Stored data
====================

(* ===== verification/LoginDemo.v ===== *)
(** * Sign-ins on concrete stores

    The identity module of [IdentityStore], one-user providers and the in-memory state
    store, so that the theorems of [LoginSafety] are applied to runs,
    and what the handlers do in the cases their findings are about. *)

From S2P Require Import Setup.
From S2P Require Import Prelude GoStrings SemVer Validation TfReleases IpAddr Egress Web Rbac AuthMiddleware Hoare Identity.
From S2P Require Import IdentityStore Csrf StateStore SignIn Login LoginSafety.
From stdpp Require Import gmap.
#[local] Open Scope Z_scope.

Module Demo.
#[export] Existing Instances core_scopes core_scopes_laws Csrf.Demo.urls.

#[export] Instance dice : Randomness IdentityStore.store := fun n s => (Ok (repeat 7 n), s).
#[export] Instance in_order : MapRange IdentityStore.store := {|
  range_keys l s := (l, s); range_keys_perm l _ := Permutation_refl l |}.

(** A provider takes the code as the user's name, if verifier and nonce are right. *)
#[export] Instance idp : OidcLib IdentityStore.store := {|
  OIDCProvider := unit; IDToken := string;
  NewProviderWithContext _ s := (Ok tt, s);
  BeginAuth _ state s := (Ok {| ac_URL := "https://idp/" +:+ state; ac_Nonce := "nonce"; ac_CodeVerifier := "verifier" |}, s);
  ExchangeCode _ code verifier s := ((if String.eqb verifier "verifier" then Ok (Some code) else Err (ErrExt "pkce")), s);
  VerifyIDToken _ raw nonce s := ((if String.eqb nonce "nonce" then Ok raw else Err (ErrExt "nonce")), s);
  ExtractUserInfo _ t := Ok {| ti_sub := t; ti_email := ""; ti_name := t; ti_emailVerified := true |};
  ExtractGroups _ t _ := ["staff"];
  GetEndSessionEndpoint _ := "";
  email_verified_claim _ := Ok (Some true);
|}.

#[export] Instance saml_types : SamlTypes :=
  {| EntityDescriptor := unit; RSAKey := unit; Certificate := unit; AuthnRequest := unit |}.
(** A response is the subject's name; every assertion is the same one. *)
#[export] Instance saml : SamlLib IdentityStore.store := {|
  LoadX509KeyPair _ _ s := (Err (ErrExt "no key"), s);
  ParseCertificate _ := Ok tt; xml_Unmarshal _ := Ok tt; ParseMetadata _ := Ok tt;
  safe_Get _ _ s := (Err (ErrExt "offline"), s);
  MakeAuthnRequest _ s := (Ok tt, s); authn_ID _ := "req"; authn_Redirect _ relay _ := Ok ("https://idp/" +:+ relay);
  ParseResponse _ response _ s :=
    (Ok {| as_ID := "a1"; as_NotOnOrAfter := Some (10 * minutes); as_NameID := Some response; as_AttributeStatements := [] |}, s);
  sp_Metadata _ := Ok "<md/>";
|}.

(** One entry, one password. *)
#[export] Instance ldap : DirectoryLib IdentityStore.store := {|
  Conn := unit;
  DialURL _ _ s := (Ok tt, s); ldap_StartTLS _ _ s := (Ok tt, s);
  Bind _ dn pw s := ((if String.eqb pw "secret" then Ok tt else Err (ErrExt "49")), s);
  ldap_Search _ rq s := ((if sr_SizeLimit rq =? 1 then Ok [{| en_DN := "uid=ann"; GetAttributeValue _ := "" |}]
                          else Err (ErrExt "group search failed")), s);
  ldap_Close _ s := s;
  EscapeFilter x := x;
|}.

Definition role_scopes_named (n : string) (s : IdentityStore.store) : res (option string) :=
  match List.filter (fun r => String.eqb (rt_Name r) n) (map snd (map_to_list (v_roles (store_view s)))) with
  | [] => Ok None
  | t :: rest =>
      let text := String.concat "," (rt_Scopes t) in
      if bool_decide (split_on "," text = rt_Scopes t) && forallb (fun r => bool_decide (rt_Scopes r = rt_Scopes t)) rest
      then Ok (Some text) else Err (ErrExt "scopes")
  end.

====================

# PROBLEM:
After locating the line with "[] => Ok None" in the records above, please set down that line and all later ones exactly, and no other line.

# SOLUTION TO THIS EXERCISE:
  | [] => Ok None
  | t :: rest =>
      let text := String.concat "," (rt_Scopes t) in
      if bool_decide (split_on "," text = rt_Scopes t) && forallb (fun r => bool_decide (rt_Scopes r = rt_Scopes t)) rest
      then Ok (Some text) else Err (ErrExt "scopes")
  end.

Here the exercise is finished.